Demonstrate knowledge of local resources and refer individuals and families to third-party and community resources as appropriate.
Counsel clients to identify and make effective use of local, state, and federal resources.
Work collaboratively with medical staff and provide consultation on specific cases.
Prepare and maintain written case records, reports and forms as well as inputting client information into the state case management system.
Assure the timely submission of required documentation to Colorado Health Care Policy and Finance (HCPF).
Cooperate fully with monitoring by HCPF and the Federal Centers for Medicare and Medicaid Services (CMS) and other governmental or private entities assigned to confirm program quality.
Comply with all local agency Policies and Procedures. Interact in a professional, supportive, and compassionate manner with all persons in services, families and community members.
Advocate for the needs of people with disabilities within our local communities.
Demonstrate good written and verbal communication skills.
Work to create a positive, team-focused working environment with co-workers.
Be available to make home visits for assessments and in home monitoring.
Regular and dependable attendance.
All reasonable duties as assigned by VP of Case Management or the President/CEO.
Core Competencies:
Compassion
Dealing with paradox
Listening
Motivating others and working well in a team setting
Organizational agility
Patience
Time Management
Use of resources
Knowledge and Abilities:
Customer services abilities with both written and oral communication skills
Ability to prioritize
Ability to access situation quickly and problem solve efficiently
Strong computer skills
Attendance and Punctuality
Observes both safety and security procedures
Ability to commute for business, when needed. If driving, must possess a drivers’ license in the state they reside and current auto insurance
Satisfactory completion of all background checks and references, including Motor Vehicle Record is required***
***Please consult Human Resources for questions regarding specific criminal convictions and/or traffic violations that may preclude employment.
Qualifications:
Must hold a bachelor’s degree; or
Five (5) years of relevant experience in the field of LTSS, which includes Developmental Disabilities; or
Some combination of education and relevant experience appropriate to the requirements of the position. Relevant experience is defined as:
Experience in one of the following areas: long-term care services and supports, gerontology, physical rehabilitation, disability services, children with special health care needs, behavioral science, special education, public health or nonprofit administration, or health/medical services, including working directly with persons with physical, intellectual or developmental disabilities, mental illness, or other vulnerable populations as appropriate to the position being filled; and,
Completed coursework and/or experience related to the type of administrative duties performed by case managers may qualify for up to two (2) years of required relevant experience.

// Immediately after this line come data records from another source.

(** The warning test inside the loop of [_determine_health_status]:
<<
    if check_name == "market_data" and check_data.get("data_quality") == "poor":
        warning_conditions += 1
    elif check_name == "account_access" and check_data.get("duration_ms", 0) > 5000:
        warning_conditions += 1
>> *)
Definition warns (check_name : string) (check_data : CheckData) : bool :=
  if bool_decide (check_name = "market_data")
     && bool_decide (data_quality check_data = Some "poor") then true
  else if bool_decide (check_name = "account_access")
          && float_gt (default 0%float (duration_ms check_data)) 5000%float then true
  else false.

(** The three counters after the [for] loop over [health_details.items()]:
    (successful_checks, total_checks, warning_conditions). *)
Fixpoint count_checks (items : list (string * CheckData))
         (acc : Z * Z * Z) : Z * Z * Z :=
  match items with
  | [] => acc
  | (check_name, check_data) :: rest =>
      let '(successful_checks, total_checks, warning_conditions) := acc in
      let total_checks := total_checks + 1 in
      if success check_data then
        let successful_checks := successful_checks + 1 in
        if warns check_name check_data
        then count_checks rest (successful_checks, total_checks, warning_conditions + 1)
        else count_checks rest (successful_checks, total_checks, warning_conditions)
      else count_checks rest (successful_checks, total_checks, warning_conditions)
  end.

(** The literal [0.7] of the source, as the binary64 number it denotes. *)
Definition seventy_percent : float := 0x1.6666666666666p-1%float.

(** [_determine_health_status].  The counters are integers; the
    comparison with the float [total_checks * 0.7] is by value, and
    counts of this size convert to floats exactly. *)
Definition _determine_health_status (health_details : list (string * CheckData))
  : ConnectionHealth :=
  let '(successful_checks, total_checks, warning_conditions) :=
    count_checks health_details (0, 0, 0) in
  if bool_decide (successful_checks = total_checks)
     && bool_decide (warning_conditions = 0) then HEALTHY
  else if float_ge (float_of_Z successful_checks)
             (float_of_Z total_checks * seventy_percent)%float then DEGRADED
  else UNHEALTHY.

(** The inner dictionary of a failed sub-check:
    [{"success": False, "error": str(e)}]. *)
Definition failed (e : PyExc) : CheckData :=
  mkCheck false None None (Some (str e)) None None None.

(** [_detailed_health_check] *)
Definition _detailed_health_check (svc : BrokerService) (broker_id : string)
  : list (string * CheckData) :=
  let account_access :=
    let call := get_account_summary svc broker_id in
    match outcome call with
    | Ok account_summary =>
        mkCheck true (Some (took_ms call)) None None
                (Some (summary_account_id account_summary)) None None
    | Raise e => failed e
    end in
  let market_data_check :=
    let test_symbol := if bool_decide (broker_id = "ibkr") then "AAPL" else "EURUSD" in
    let call := get_market_data svc broker_id test_symbol in
    match outcome call with
    | Ok market_data =>
        mkCheck true (Some (took_ms call))
                (Some (if float_gt (bid market_data) 0%float && float_gt (ask market_data) 0%float
                       then "good" else "poor"))
                None None (Some test_symbol) None
    | Raise e => failed e
    end in
  let positions_access :=
    let call := get_positions svc broker_id in
    match outcome call with
    | Ok positions =>
        mkCheck true (Some (took_ms call)) None None None None (Some positions)
    | Raise e => failed e
    end in
  [("account_access", account_access); ("market_data", market_data_check);
   ("positions_access", positions_access)].

(** ** The monitor *)

(** A value of the [details] dictionary of a result. *)
Inductive DetailValue :=
| DCheck (check_data : CheckData)
| DBool (b : bool)
| DInt (n : Z).

(** [class HealthCheckResult]; [details or {}] is the empty list. *)
Record HealthCheckResult := mkResult {
  broker_id : string;
  health : ConnectionHealth;
  last_check : Z;
  result_error : option string;
  details : list (string * DetailValue)
}.

(** A subscriber: it may raise. *)
Definition Callback : Type := string -> ConnectionHealth -> Exc unit.

(** One call of a subscriber: its position in [self.callbacks] and the
    two arguments. *)
Definition Invocation : Type := nat * string * ConnectionHealth.

(** [class ConnectionHealthMonitor].  [invoked] and [error_log] are not
    attributes of the class: they record, in order, the subscriber calls
    made and the [logger.error] records written for subscribers that
    raised. *)
Record Monitor := mkMonitor {
  health_checks : gmap string HealthCheckResult;
  recovery_attempts : gmap string Z;
  max_recovery_attempts : Z;
  callbacks : list Callback;
  invoked : list Invocation;
  error_log : list string
}.

(** [ConnectionHealthMonitor(broker_service)] *)
Definition __init__ : Monitor := mkMonitor ∅ ∅ 3 [] [] [].

Definition set_health_checks (h : gmap string HealthCheckResult) (m : Monitor) :=
  mkMonitor h (recovery_attempts m) (max_recovery_attempts m) (callbacks m)
            (invoked m) (error_log m).

Definition set_recovery_attempts (r : gmap string Z) (m : Monitor) :=
  mkMonitor (health_checks m) r (max_recovery_attempts m) (callbacks m)
            (invoked m) (error_log m).

(** [add_health_callback] *)
Definition add_health_callback (callback : Callback) (m : Monitor) :=
  mkMonitor (health_checks m) (recovery_attempts m) (max_recovery_attempts m)
            (callbacks m ++ [callback])%list (invoked m) (error_log m).

(** [_attempt_recovery]: the source logs that recovery is not implemented
    and returns [False]. *)
Definition _attempt_recovery (broker_id : string) : bool := false.

(** [connection.error or "Connection error"] *)
Definition error_or (error : option string) (fallback : string) : string :=
  match error with
  | Some msg => if bool_decide (msg = "") then fallback else msg
  | None => fallback
  end.

(** [check_broker_health], with the recovery procedure as a parameter. *)
Definition check_broker_health_with (recover : string -> bool)
    (svc : BrokerService) (start_time : Z) (broker_id : string) (m : Monitor)
  : Monitor * HealthCheckResult :=
  match get_broker_status svc broker_id with
  | Ok connection =>
      match status connection with
      | CONNECTED =>
          let health_details := _detailed_health_check svc broker_id in
          let health_status := _determine_health_status health_details in
          let m :=
            if bool_decide (health_status = HEALTHY)
            then set_recovery_attempts (delete broker_id (recovery_attempts m)) m
            else m in
          (m, mkResult broker_id health_status start_time None
                       (map (fun kv => (kv.1, DCheck kv.2)) health_details))
      | DISCONNECTED =>
          let recovery_count := default 0 (recovery_attempts m !! broker_id) in
          let unhealthy (m : Monitor) :=
            (m, mkResult broker_id UNHEALTHY start_time (Some "Broker disconnected")
                  [("recovery_attempts",
                    DInt (default 0 (recovery_attempts m !! broker_id)))]) in
          if recovery_count <? max_recovery_attempts m then
            if recover broker_id then
              (set_recovery_attempts (delete broker_id (recovery_attempts m)) m,
               mkResult broker_id HEALTHY start_time None
                        [("recovery_successful", DBool true)])
            else
              unhealthy (set_recovery_attempts
                           (<[broker_id := recovery_count + 1]> (recovery_attempts m)) m)
          else unhealthy m
      | _ =>
          (m, mkResult broker_id UNHEALTHY start_time
                       (Some (error_or (error connection) "Connection error")) [])
      end
  | Raise e =>
      (m, mkResult broker_id UNKNOWN start_time (Some (str e)) [])
  end.


(** The loop [for callback in self.callbacks] of [check_all_brokers_health]:
    every subscriber is called; one that raises leaves a log record. *)
Fixpoint notify (cbs : list Callback) (position : nat)
    (broker_id : string) (new_health : ConnectionHealth) (m : Monitor) : Monitor :=
  match cbs with
  | [] => m
  | callback :: rest =>
      let log :=
        match callback broker_id new_health with
        | Ok _ => error_log m
        | Raise e =>
            (error_log m ++ [("Health callback error: " ++ str e)%string])%list
        end in
      notify rest (S position) broker_id new_health
             (mkMonitor (health_checks m) (recovery_attempts m)
                        (max_recovery_attempts m) (callbacks m)
                        (invoked m ++ [(position, broker_id, new_health)])%list log)
  end.

(** [old_health is None or old_health.health != result.health] *)
Definition health_changed (old_health : option HealthCheckResult)
    (result : HealthCheckResult) : bool :=
  match old_health with
  | None => true
  | Some old => negb (bool_decide (health old = health result))
  end.

(** The body of the loop of [check_all_brokers_health] for one broker. *)
Definition check_one (recover : string -> bool) (svc : BrokerService)
    (now : string -> Z) (broker_id : string)
    (acc : Monitor * gmap string HealthCheckResult)
  : Monitor * gmap string HealthCheckResult :=
  let '(m, results) := acc in
  let '(m, result) := check_broker_health_with recover svc (now broker_id) broker_id m in
  let results := <[broker_id := result]> results in
  let old_health := health_checks m !! broker_id in
  let m :=
    if health_changed old_health result
    then notify (callbacks m) 0 broker_id (health result) m
    else m in
  (set_health_checks (<[broker_id := result]> (health_checks m)) m, results).

(** [check_all_brokers_health]; [now b] is the clock when the check of
    broker [b] starts. *)
Definition check_all_brokers_health_with (recover : string -> bool)
    (svc : BrokerService) (now : string -> Z) (m : Monitor)
  : Monitor * gmap string HealthCheckResult :=
  fold_left (fun acc broker_id => check_one recover svc now broker_id acc)
            (get_supported_brokers svc) (m, ∅).

Definition check_all_brokers_health := check_all_brokers_health_with _attempt_recovery.

(** [force_health_check]; [if broker_id:] holds for a non-empty string. *)
Definition force_health_check_with (recover : string -> bool)
    (svc : BrokerService) (now : string -> Z) (broker_id : option string)
    (m : Monitor) : Monitor * gmap string HealthCheckResult :=
  match broker_id with
  | Some id =>
      if bool_decide (id = "") then check_all_brokers_health_with recover svc now m
      else
        let '(m, result) := check_broker_health_with recover svc (now id) id m in
        (set_health_checks (<[id := result]> (health_checks m)) m, {[id := result]})
  | None => check_all_brokers_health_with recover svc now m
  end.

Definition force_health_check := force_health_check_with _attempt_recovery.

(** [get_broker_health] *)
Definition get_broker_health (broker_id : string) (m : Monitor)
  : option HealthCheckResult :=
  health_checks m !! broker_id.

(** ** The summary *)

(** One entry of the [brokers] dictionary of the summary;
    [last_check.isoformat()] is kept as the clock value it renders. *)
Record BrokerSummary := mkBrokerSummary {
  summary_health : ConnectionHealth;
  summary_last_check : Z;
  summary_error : option string
}.

(** The dictionary that [get_health_summary] returns.  The keys
    ["healthy_brokers"] and ["total_brokers"] are absent from the
    dictionary returned for a monitor without results. *)
Record HealthSummary := mkSummary {
  overall : ConnectionHealth;
  brokers : gmap string BrokerSummary;
  summary_last : option Z;
  healthy_brokers : option Z;
  total_brokers : option Z;
  recommendations : list string
}.

(** The three marks of the recommendation lines, in UTF-8: a cross
    mark, a warning sign with its variation selector, a check mark. *)
Definition cross_mark : string :=
  string_of_list_ascii ["226"; "157"; "140"]%char.
Definition warning_sign : string :=
  string_of_list_ascii ["226"; "154"; "160"; "239"; "184"; "143"]%char.
Definition check_mark : string :=
  string_of_list_ascii ["226"; "156"; "133"]%char.

(** The lines that the loop over [self.health_checks.items()] appends.
    [shown broker_id] is the text that the f-string puts for the key:
    the key itself for a [str], and for a member of [BrokerType], which
    the keys that come from [get_supported_brokers] are, what the
    Python version at hand makes of [format] for such a member. *)
Fixpoint broker_lines (shown : string -> string)
    (items : list (string * HealthCheckResult)) : list string :=
  match items with
  | [] => []
  | (broker_id, result) :: rest =>
      match health result with
      | UNHEALTHY =>
          (cross_mark ++ " " ++ shown broker_id ++ ": "
           ++ error_or (result_error result) "Connection failed")%string
          :: broker_lines shown rest
      | DEGRADED =>
          (warning_sign ++ " " ++ shown broker_id
           ++ ": Performance issues detected")%string
          :: broker_lines shown rest
      | _ => broker_lines shown rest
      end
  end.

Physical Demands of the Job: These essential tasks may be performed with or without accommodation or assistive technology. Employees in this position may spend significant hours on the computer writing and corresponding. The employee must be able to read text on the computer and paper documents. Communicating with others via email, letters and telephone is required. An employee in this position will use a laptop computer and may also have documents and files that they will need to transport within and outside the office. The employee will be required to perform home visits and attend meetings, training, and other community activities within the region of Southwest Colorado, with the possibility of occasional travel within Colorado or out of state to training or conferences.
Flexible work from home options available.